My stomach yowled, a warning to stop staring and start eating. I sat down and dug in without bothering to get dressed.

By the time I was finished, I was so full that all I wanted to do was nap, but Vlad had said he’d send Marty up after I’d showered and eaten. The antique wardrobe turned out to be filled with clothes that were new or rarely worn from the pristine look of them. They were all my size, too, as were the shoes at the bottom of the solid wood piece. I began opening drawers in the nearby dresser and found more of the same. Even the cup size on the bras was correct. Either Vlad had been staring
real
hard at me while I slept, or he had a lot of experience guessing women’s sizes—and a lot of chick’s clothes stockpiled at his house.

The latter was no doubt true, but the thought of him checking out my breasts made things stir in me that I normally kept locked down. Then I reminded myself that Vlad might as well have a “Hazardous to Your Health!” label stamped on him and chose a sweater, slacks, and thick socks. The fireplace was lit, making this room cozily warm, but the rest of the mansion might not be as comfortable. As soon as I was dressed, I tugged on the tassel. Less than a minute later, a knock sounded at the door. I opened it to reveal Maximus in the hallway. I wondered if his speed meant he was a vampire, or just extremely attentive.

“Do you know where my friend Marty is?”

“Yes. Shall I bring him up?”

Relief filled me. Vlad was now four for four on his promises. “I can go to him,” I told Maximus. I still felt a little drained, but I wasn’t nearly as woozy as I’d been before.

“I will bring him to you,” he stated. “Wait here.”
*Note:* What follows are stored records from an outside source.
(* ===== verification/Validation.v ===== *)
(** Model of [src/src/pb/validation.go]: what the store asks of a message before it keeps it. *)
From S2P Require Import Prelude Meta Expr.

(** Go's [regexp.Compile], and [plugin.NewRuntime], which runs a plugin's script in the
    JavaScript engine: whether they succeed. *)
Class Checks := {
  regexp_Compile : bytes -> bool;
  NewRuntime : Plugin -> bool
}.

Inductive invalid :=
| missing_api | missing_cluster | missing_name | error_traffic_rate (rate : Z)
| missing_server_address | missing_server_max_qps
| missing_api_name | missing_URLPattern | error_rewrite (e : exprError) | error_regexp
| missing_plugin_name | missing_plugin_version | missing_plugin_content | error_plugin.

Definition ValidateRouting (value : Routing) : option invalid :=
  if Routing_API value =? 0 then Some missing_api
  else if Routing_ClusterID value =? 0 then Some missing_cluster
  else if bytes_eqb (Routing_Name value) [] then Some missing_name
  else if (Routing_TrafficRate value <=? 0) || (100 <? Routing_TrafficRate value)
  then Some (error_traffic_rate (Routing_TrafficRate value))
  else None.

Definition ValidateCluster (value : Cluster) : option invalid :=
  if bytes_eqb (Cluster_Name value) [] then Some missing_name else None.

Definition ValidateServer (value : Server) : option invalid :=
  if bytes_eqb (Server_Addr value) [] then Some missing_server_address
  else if Server_MaxQPS value =? 0 then Some missing_server_max_qps
  else None.

Section Validate.
Context {checks : Checks}.

Fixpoint validateRules (rules : list ValidationRule) : option invalid :=
  match rules with
  | [] => None
  | r :: rules =>
      if bool_decide (Rule_Type r = RuleRegexp) && negb (regexp_Compile (Rule_Expression r)) then Some error_regexp
      else validateRules rules
  end.

Fixpoint validateValidations (vs : list Validation) : option invalid :=
  match vs with
  | [] => None
  | v :: vs => match validateRules (Validation_Rules v) with Some e => Some e | None => validateValidations vs end
  end.

Fixpoint validateNodes (nodes : list DispatchNode) : outcome (option invalid) :=
  match nodes with
  | [] => Ret None
  | n :: nodes =>
      err ← (if bytes_eqb (DispatchNode_URLRewrite n) [] then Ret None
             else r ← Expr.Parse (DispatchNode_URLRewrite n);
                  Ret (match r with inl e => Some (error_rewrite e) | inr _ => None end));
      match err with
      | Some e => Ret (Some e)
      | None =>
          match validateValidations (DispatchNode_Validations n) with
          | Some e => Ret (Some e)
          | None => validateNodes nodes
          end
      end
  end.

Definition ValidateAPI (value : API) : outcome (option invalid) :=
  if bytes_eqb (API_Name value) [] then Ret (Some missing_api_name)
  else if bytes_eqb (API_URLPattern value) [] then Ret (Some missing_URLPattern)
  else validateNodes (API_Nodes value).

Definition ValidatePlugin (value : Plugin) : option invalid :=
  if bytes_eqb (Plugin_Name value) [] then Some missing_plugin_name
  else if Plugin_Version value =? 0 then Some missing_plugin_version
  else if len (Plugin_Content value) =? 0 then Some missing_plugin_content
  else if NewRuntime value then None else Some error_plugin.

End Validate.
Then he was gone in a blur of motion. All right, that answered whether or not Maximus was a vampire. I waited, sitting on the bed after ten minutes standing in front of the empty doorway. Ten minutes into waiting in there, I was starting to get nervous. What was taking so long? Maximus had produced a gourmet meal faster than this!
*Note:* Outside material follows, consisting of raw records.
(* ===== verification/Builders.v ===== *)
(** Model of the builders of messages in [src/src/client]: [api.go], [server.go], [routing.go],
    [cluster.go] and [plugin.go].  A builder is the message it builds; a method that changes it is
    a function on messages.  The nodes of an API are changed through the builder only: the
    messages that a caller passed to [Use] and keeps are not followed. *)
From S2P Require Import Prelude Meta Matching Validation.

(** ** Assignments to a field *)
Definition api_Name x a :=
  mkAPI (API_ID a) x (API_URLPattern a) (API_Method a) (API_Domain a) (API_Status a) (API_IPAccessControl a)
    (API_DefaultValue a) (API_Nodes a) (API_UseDefault a) (API_MatchRule a) (API_MaxQPS a) (API_CircuitBreaker a)
    (API_RateLimitOption a) (API_RenderTemplate a) (API_WebSocketOptions a) (API_Perms a) (API_AuthFilter a)
    (API_Position a) (API_Tags a) (API_UseTLS a) (API_TlsEmbedCert a).
Definition api_URLPattern x a :=
  mkAPI (API_ID a) (API_Name a) x (API_Method a) (API_Domain a) (API_Status a) (API_IPAccessControl a)
    (API_DefaultValue a) (API_Nodes a) (API_UseDefault a) (API_MatchRule a) (API_MaxQPS a) (API_CircuitBreaker a)
    (API_RateLimitOption a) (API_RenderTemplate a) (API_WebSocketOptions a) (API_Perms a) (API_AuthFilter a)
    (API_Position a) (API_Tags a) (API_UseTLS a) (API_TlsEmbedCert a).
Definition api_Method x a :=
  mkAPI (API_ID a) (API_Name a) (API_URLPattern a) x (API_Domain a) (API_Status a) (API_IPAccessControl a)
    (API_DefaultValue a) (API_Nodes a) (API_UseDefault a) (API_MatchRule a) (API_MaxQPS a) (API_CircuitBreaker a)
    (API_RateLimitOption a) (API_RenderTemplate a) (API_WebSocketOptions a) (API_Perms a) (API_AuthFilter a)
    (API_Position a) (API_Tags a) (API_UseTLS a) (API_TlsEmbedCert a).
Definition api_Domain x a :=
  mkAPI (API_ID a) (API_Name a) (API_URLPattern a) (API_Method a) x (API_Status a) (API_IPAccessControl a)
    (API_DefaultValue a) (API_Nodes a) (API_UseDefault a) (API_MatchRule a) (API_MaxQPS a) (API_CircuitBreaker a)
    (API_RateLimitOption a) (API_RenderTemplate a) (API_WebSocketOptions a) (API_Perms a) (API_AuthFilter a)
    (API_Position a) (API_Tags a) (API_UseTLS a) (API_TlsEmbedCert a).
Definition api_Status x a :=
  mkAPI (API_ID a) (API_Name a) (API_URLPattern a) (API_Method a) (API_Domain a) x (API_IPAccessControl a)
    (API_DefaultValue a) (API_Nodes a) (API_UseDefault a) (API_MatchRule a) (API_MaxQPS a) (API_CircuitBreaker a)
    (API_RateLimitOption a) (API_RenderTemplate a) (API_WebSocketOptions a) (API_Perms a) (API_AuthFilter a)
    (API_Position a) (API_Tags a) (API_UseTLS a) (API_TlsEmbedCert a).
Definition api_IPAccessControl x a :=
  mkAPI (API_ID a) (API_Name a) (API_URLPattern a) (API_Method a) (API_Domain a) (API_Status a) x (API_DefaultValue a)
    (API_Nodes a) (API_UseDefault a) (API_MatchRule a) (API_MaxQPS a) (API_CircuitBreaker a) (API_RateLimitOption a)
    (API_RenderTemplate a) (API_WebSocketOptions a) (API_Perms a) (API_AuthFilter a) (API_Position a) (API_Tags a)
    (API_UseTLS a) (API_TlsEmbedCert a).
Definition api_DefaultValue x a :=
  mkAPI (API_ID a) (API_Name a) (API_URLPattern a) (API_Method a) (API_Domain a) (API_Status a)
    (API_IPAccessControl a) x (API_Nodes a) (API_UseDefault a) (API_MatchRule a) (API_MaxQPS a) (API_CircuitBreaker a)
    (API_RateLimitOption a) (API_RenderTemplate a) (API_WebSocketOptions a) (API_Perms a) (API_AuthFilter a)
    (API_Position a) (API_Tags a) (API_UseTLS a) (API_TlsEmbedCert a).
Definition api_Nodes x a :=
  mkAPI (API_ID a) (API_Name a) (API_URLPattern a) (API_Method a) (API_Domain a) (API_Status a)
    (API_IPAccessControl a) (API_DefaultValue a) x (API_UseDefault a) (API_MatchRule a) (API_MaxQPS a)
    (API_CircuitBreaker a) (API_RateLimitOption a) (API_RenderTemplate a) (API_WebSocketOptions a) (API_Perms a)
    (API_AuthFilter a) (API_Position a) (API_Tags a) (API_UseTLS a) (API_TlsEmbedCert a).
Definition api_UseDefault x a :=
  mkAPI (API_ID a) (API_Name a) (API_URLPattern a) (API_Method a) (API_Domain a) (API_Status a)
    (API_IPAccessControl a) (API_DefaultValue a) (API_Nodes a) x (API_MatchRule a) (API_MaxQPS a)
    (API_CircuitBreaker a) (API_RateLimitOption a) (API_RenderTemplate a) (API_WebSocketOptions a) (API_Perms a)
    (API_AuthFilter a) (API_Position a) (API_Tags a) (API_UseTLS a) (API_TlsEmbedCert a).
Definition api_RenderTemplate x a :=
  mkAPI (API_ID a) (API_Name a) (API_URLPattern a) (API_Method a) (API_Domain a) (API_Status a)
    (API_IPAccessControl a) (API_DefaultValue a) (API_Nodes a) (API_UseDefault a) (API_MatchRule a) (API_MaxQPS a)
    (API_CircuitBreaker a) (API_RateLimitOption a) x (API_WebSocketOptions a) (API_Perms a) (API_AuthFilter a)
    (API_Position a) (API_Tags a) (API_UseTLS a) (API_TlsEmbedCert a).
Definition api_WebSocketOptions x a :=
  mkAPI (API_ID a) (API_Name a) (API_URLPattern a) (API_Method a) (API_Domain a) (API_Status a)
    (API_IPAccessControl a) (API_DefaultValue a) (API_Nodes a) (API_UseDefault a) (API_MatchRule a) (API_MaxQPS a)
    (API_CircuitBreaker a) (API_RateLimitOption a) (API_RenderTemplate a) x (API_Perms a) (API_AuthFilter a)
    (API_Position a) (API_Tags a) (API_UseTLS a) (API_TlsEmbedCert a).
Definition api_Perms x a :=
  mkAPI (API_ID a) (API_Name a) (API_URLPattern a) (API_Method a) (API_Domain a) (API_Status a)
    (API_IPAccessControl a) (API_DefaultValue a) (API_Nodes a) (API_UseDefault a) (API_MatchRule a) (API_MaxQPS a)
    (API_CircuitBreaker a) (API_RateLimitOption a) (API_RenderTemplate a) (API_WebSocketOptions a) x
    (API_AuthFilter a) (API_Position a) (API_Tags a) (API_UseTLS a) (API_TlsEmbedCert a).
Definition api_AuthFilter x a :=
  mkAPI (API_ID a) (API_Name a) (API_URLPattern a) (API_Method a) (API_Domain a) (API_Status a)
    (API_IPAccessControl a) (API_DefaultValue a) (API_Nodes a) (API_UseDefault a) (API_MatchRule a) (API_MaxQPS a)
    (API_CircuitBreaker a) (API_RateLimitOption a) (API_RenderTemplate a) (API_WebSocketOptions a) (API_Perms a) x
    (API_Position a) (API_Tags a) (API_UseTLS a) (API_TlsEmbedCert a).
Definition api_Position x a :=
  mkAPI (API_ID a) (API_Name a) (API_URLPattern a) (API_Method a) (API_Domain a) (API_Status a)
    (API_IPAccessControl a) (API_DefaultValue a) (API_Nodes a) (API_UseDefault a) (API_MatchRule a) (API_MaxQPS a)
    (API_CircuitBreaker a) (API_RateLimitOption a) (API_RenderTemplate a) (API_WebSocketOptions a) (API_Perms a)
    (API_AuthFilter a) x (API_Tags a) (API_UseTLS a) (API_TlsEmbedCert a).
Definition api_Tags x a :=
  mkAPI (API_ID a) (API_Name a) (API_URLPattern a) (API_Method a) (API_Domain a) (API_Status a)
    (API_IPAccessControl a) (API_DefaultValue a) (API_Nodes a) (API_UseDefault a) (API_MatchRule a) (API_MaxQPS a)
    (API_CircuitBreaker a) (API_RateLimitOption a) (API_RenderTemplate a) (API_WebSocketOptions a) (API_Perms a)
    (API_AuthFilter a) (API_Position a) x (API_UseTLS a) (API_TlsEmbedCert a).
After thirty minutes, I raced down the staircase to the first floor, trying to remember which direction Vlad had headed off in. The huge hall with its multiple adjoining rooms that had so impressed me before seemed like a maze designed to confound me now. I didn’t see a single soul, either. What had happened to all the bowing guys? Where the hell
was
everyone?

“Maximus!” I shouted, a hard knot forming in my stomach. Something was wrong. I just knew it. “Where’s Marty? I know you’re a vampire, so don’t pretend you can’t hear me!”

“I’m here, Frankie.”

The words came from directly behind me. I whirled and almost smacked into Maximus, but what filled me with relief was seeing my friend. Marty stood next to the blond vampire, a small, tired smile on his face.

“Glad you’re okay, kid—”

He didn’t finish the rest of his sentence because I grabbed him, crouching down so I could hug him. A shudder wracked him as my previous fear sent a current into him, but he tightened his arms and didn’t let me pull away. I might be almost twice Marty’s size, but he had ten times my strength.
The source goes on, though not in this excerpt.